Non-interactive Proofs + Fiat-Shamir Transformations

  • What if the IP between Alice / Bob could be a single round?
    • I.e Alice sends Bob $\pi$, and Bob was convinced (with $\delta_c = 0$, and $\delta_s$ as small as possible?)
  • In most IPs, Bob sends Alice a challenge, a random value that determines the rest of the IP
    • Intuitively, this challenge forces Alice to think on his feet,
  • What if each challenge from Bob was generated by Alice?
    • This is not secure, Alice could generate each challenge from Bob, and construct her messages knowing the challenges... :(
  • Fiat-Shamir Transformation

    • EVERY IP CAN BE TRANSFORMED INTO A NON-INTERACTIVE PROOF (and the $\delta_c, \delta_s$ from the IP are retained)
      • I.e a proof that requires only one round of communication (Alice sends Bob $\pi$)
    • hash-chaining
      • Each challenge sent by bob is the output of applying a random oracle seeded by previous messages,
      • I.e $m_1 = \mathcal{R}(x)$ (first challenge is uniquely determined by input $x$ to IP), $m_i = \mathcal{R}(m_{i - 1})$, here $\mathcal{R}$ = sha-256 (or some other shared random oracle)

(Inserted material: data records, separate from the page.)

(** After the loop nothing is sent. *)
Lemma sent_in_order_return messages t p r t' :
  only no_forward t' -> sent_in_order messages t ->
  sent_in_order messages (t ++ existT (PoolReturn (Pool_forwards client) p) r :: t').
Proof.
  intros Ht' [Hp He]. unfold sent_in_order. rewrite sent_messages_app, Exists_app, Exists_cons.
  change (sent_messages (existT (PoolReturn (Pool_forwards client) p) r :: t')) with (sent_messages t').
  rewrite (no_forward_sent t'), app_nil_r by done. tauto.
Qed.

Lemma forward_done_spec obj_id data (s0 s : Service) (before : list Z) messages (t : list cevent)
    (e : forward_end) :
  loop_post obj_id data s0 before false messages t e s ->
  spec forward_contract (forward_done client stream_id e) s (fun t' _ s' =>
    forwarded obj_id data before (fe_retained e) (t ++ t') s' /\ sent_in_order messages (t ++ t')).
Proof.
  intros Hpost. pose proof Hpost as (c & Hc & Hl & Hadd & Hk & Hrc & Hsent).
  assert (Hnone : fe_fwd_req e = None -> forwarded obj_id data before (fe_retained e) t s).
  { intros Hn. unfold unsent in Hk. rewrite Hn in Hk. exists c. split_and!; try done.
    intros Hct. destruct (Hk Hct) as (Hlk & _ & _ & Hr & Hkf & _).
    rewrite Hlk, app_nil_r. split_and!; try done. rewrite Hr. naive_solver. }
  unfold forward_done. vstep.
  - vstep. rewrite app_nil_r. auto.
  - apply spec_bind. destruct (fe_fwd_req e) as [p|] eqn:Hp; [rewrite Hadd |].
    + do 6 vstep. eapply spec_mono; [eapply release_opt_spec; find_object |].
      intros t' [] s' (-> & Ht). cbn [app]. split; [| by apply sent_in_order_return].
      rewrite cons_middle, app_assoc. apply forwarded_quiet; [done |]. by eapply forwarded_unsent.
    + vstep. eapply spec_mono; [by eapply release_opt_spec |].
      intros t' [] s' (-> & Ht). cbn [app].
      split; [apply forwarded_quiet; auto | by apply sent_in_order_app].
Qed.

Lemma forward_messages_spec (st : Stream) (rs : NANO_XRCE_ReaderState) (xcdr : D2S2_XcdrData)
    (q : Z) rq (s : Service) (c : NANO_XRCE_ProxyClient)
    (Hid : rs_stream_id rs = stream_id)
    (Hc : client_at s !! client = Some c) (Hrq : rs_req rs = Some q)
    (Hq : request_at s !! q = Some rq) :
  spec forward_contract (forward_messages client st rs xcdr) s (fun t r s' =>
    s' = s /\ only no_forward t
    /\ match r with
       | inl (rc, again) => again = true \/ rc <> NANO_RETCODE_OK /\ header_written t = None
       | inr header => header_written t = Some header
       end).
Proof.
  assert (Hw : forall t, only allocation_call t -> forall t',
    header_written (t ++ t') = header_written t').
  { unfold only, header_written. intros t Ht t'. rewrite calls_app, omap_app.
    f_equal. rewrite <- (app_nil_l (omap _ (calls t'))). f_equal.
    induction Ht as [|x l Hx Hl IH]; [done |]. destruct x; by cbn. }
  unfold forward_messages. rewrite Hid.
  destruct (rs_read_fmt rs); try (vstep; split_and!; [done | apply only_nil | by right]).
  apply spec_bind. eapply spec_mono; [by eapply allocate_reply_message_spec |].
  intros t1 [[rc1 m1] st1] s1 (Ht1 & _ & Hres1 & Hs1); cbn beta iota.
  rewrite (Hs1 ltac:(eauto)).
  pose proof (only_weaken _ _ _ no_forward_allocation Ht1) as Hq1. vstep.
  2: { vstep. rewrite app_nil_r. split_and!; try done. by left. }
  destruct m1 as [h|]; [| naive_solver]. rewrite Hrq. do 4 vstep.
  apply spec_bind. eapply spec_mono; [by eapply allocate_reply_message_spec |].
  intros t2 [[rc2 m2] st2] s2 (Ht2 & _ & Hres2 & Hs2); cbn beta iota.
  rewrite (Hs2 ltac:(eauto)).
  pose proof (only_weaken _ _ _ no_forward_allocation Ht2) as Hq2. vstep.
  - destruct m2 as [m2|]; [| naive_solver]. vgo. split_and!; [done | by only_calls |].
    by rewrite Hw.
  - vstep. eapply spec_mono; [by eapply release_reply_message_spec |].
    intros t3 [] s3 (-> & Hq3). vstep. split_and!; [done | by only_calls | by left].
Qed.
End accounting.
(** ** Properties *)

(** Either there is no request for the message, or the first one is dismissed. *)
Definition first_dismissed {N : NanoClient} (client id sn : Z) (c : NANO_XRCE_ProxyClient)
    (s : Service) (t : list cevent) (rc : NANO_RetCode) (s' : Service) : Prop :=
  (t = [] /\ s' = s /\ rc = NANO_RETCODE_OK /\ none_matches s id sn (cl_forwards c))
  \/ exists l1 p l2 f,
       cl_forwards c = l1 ++ p :: l2 /\ forward_at s !! p = Some f
       /\ forward_matches id sn f = true /\ none_matches s id sn l1
       /\ calls t = dismissal client c p f
       /\ s' = put_client client (set_forwards (remove_node p (cl_forwards c)) c) s.

(** [dismiss_forward_request] completes the first request of the client's
    list for the stream and sequence number, and no other: it leaves the list,
    its buffer goes back to the pool and its loan, if it holds one, to the DDS
    agent, once; without such a request nothing happens. *)
Theorem dismiss_forward_request_first {N : NanoClient} {NOk : NanoClientOk N}
    (client id sn : Z) (c : NANO_XRCE_ProxyClient) (s : Service)
    (Hc : client_at s !! client = Some c) (Hk : forwards_known s (cl_forwards c)) :
  spec (fun _ => True) (NANO_XRCE_ProxyClient_dismiss_forward_request client id sn) s
    (first_dismissed client id sn c s).
Proof. by apply dismiss_forward_request_spec. Qed.

Definition drained {N : NanoClient} (client : Z) (req_stream : option Stream) (reader_id : Z)
    (s : Service) (t : list cevent) (_ : unit) (s' : Service) : Prop :=
  shrinks client s s' /\ exists c', client_at s' !! client = Some c' /\
    (Exists (gave_up client) t \/ all_skipped req_stream reader_id s' (cl_forwards c')).

Lemma dismiss_client_spec {N : NanoClient} {NOk : NanoClientOk N}
    (client reader_id : Z) (req_stream : option Stream) (c : NANO_XRCE_ProxyClient)
    (s : Service) (fuel : nat)
    (Hc : client_at s !! client = Some c) (Hk : forwards_known s (cl_forwards c))
    (Hfuel : (length (cl_forwards c) * S (length (cl_forwards c)) < fuel)%nat) :
  spec (session_contract client)
    (NANO_XRCE_Agent_dismiss_client_fwd_data_requests fuel client req_stream reader_id) s
    (drained client req_stream reader_id s).
Proof.
  unfold NANO_XRCE_Agent_dismiss_client_fwd_data_requests, drained. vstep. vstep.
  apply (dismiss_loop_spec client req_stream reader_id fuel (cl_forwards c) [] c s); try done.
  - apply List.Forall_nil.
  - lia.
Qed.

  • Verifier learns nothing from $\mathcal{P}$ apart from validity of statement being proven
    • Existence of simulator - Given inputs to be proved, produces distribution over transcripts indistinguishable from the distribution over transcripts produced when $\mathcal{V}$ interacts with honest prover
  • Let $\mathcal{P}$, $\mathcal{V}$ be a PS, then it is zero-knowledge if $\forall, \hat{\mathcal{V}}$ (poly. time verifier), there exists a PPT $S$, where $\forall x \in \mathcal{L}$, the distribution of the output $S(x)$ is indistinguishable from $View(\mathcal{P}(x), \hat{\mathcal{V}}(x))$ (distribution of all transcripts from execution of $\mathcal{P}, \mathcal{V}$)
    • perfect zero-knowledge - $S(X), View_{\hat{\mathcal{V}}}(\mathcal{P}(x), \hat{\mathcal{V}}(x))$ are the same (transcripts determined by randomness from $\mathcal{V}$)
    • statistical zero-knowledge - the statistical distance is negligible, i.e $1/2 \Sigma_{m \in \mathcal{M}}|Pr[S(x) = m] - Pr[View_{\hat{\mathcal{V}}}(x) = m]|$
      • i.e given a poly. number of samples from $\mathcal{L}$, the verifier is unable to determine if the distributions are diff.
    • computational zero knowledge - statistical distance can also be defined as max. over all algorithms $\mathcal{A} : D\rightarrow {0,1}$ ($D$ is random variable), then $|Pr_{y \leftarrow D_1}[\mathcal{A}(y) = 1] - Pr_{y \leftarrow D_2}[\mathcal{A}(y) = 1]|$
  • honest v. dishonest verifier zero-knowledge
    • Above definition, requires existence of simulator for all verifiers $\hat{\mathcal{V}}$ (even malicious verifiers)
    • Can also have honest verifier, i.e works for prescribed verifier strategy
  • plain zero-knowledge v. auxiliary input zero-knowledge
    • If $\hat{\mathcal{V}}$ is dis-honest, and may return responses to $\mathcal{P}$ according to some auxiliary input $x$, and a simulator exists $S(x, z)$ (for auxiliary input $z$), then the protocol is satisfies auxiliary zero-knowledge
    • Distinction of plain v. auxiliary irrelevant after applying fiat-shamir transform

Interlude to Group Theory + DLP

  • group - Non-empty set $G$ on which a binary operation (group law) $(a, b) \rightarrow ab$ is defined such that
    1. $a, b \in G \rightarrow ab \in G$
    2. $a(bc) = (ab)c$
    3. There exists $1 \in G$, where for all $a \in G, a1 = 1a = a$
    4. $a \in G \rightarrow a^{-1}\in G \land aa^{-1} = a^{-1}a = 1$
  • Group law can be written in two ways
    • Additive groups - $a, b \in G, a + b \in G$
    • Multiplicative groups - $a, b \in G, ab \in G$
  • $\mathbb{Z}_5 = {0,1,2,3,4}$ (additive group)
    • $-2 = 3$
  • $\mathbb{Z}_5^* = {1,2,3,4}$ (multiplicative grp)
    • $2^{-1} = 3, 4^{-1} = 4$, $1^{-1} = 1$
  • Discrete Logarithm Problem (basis of pub-key crypto)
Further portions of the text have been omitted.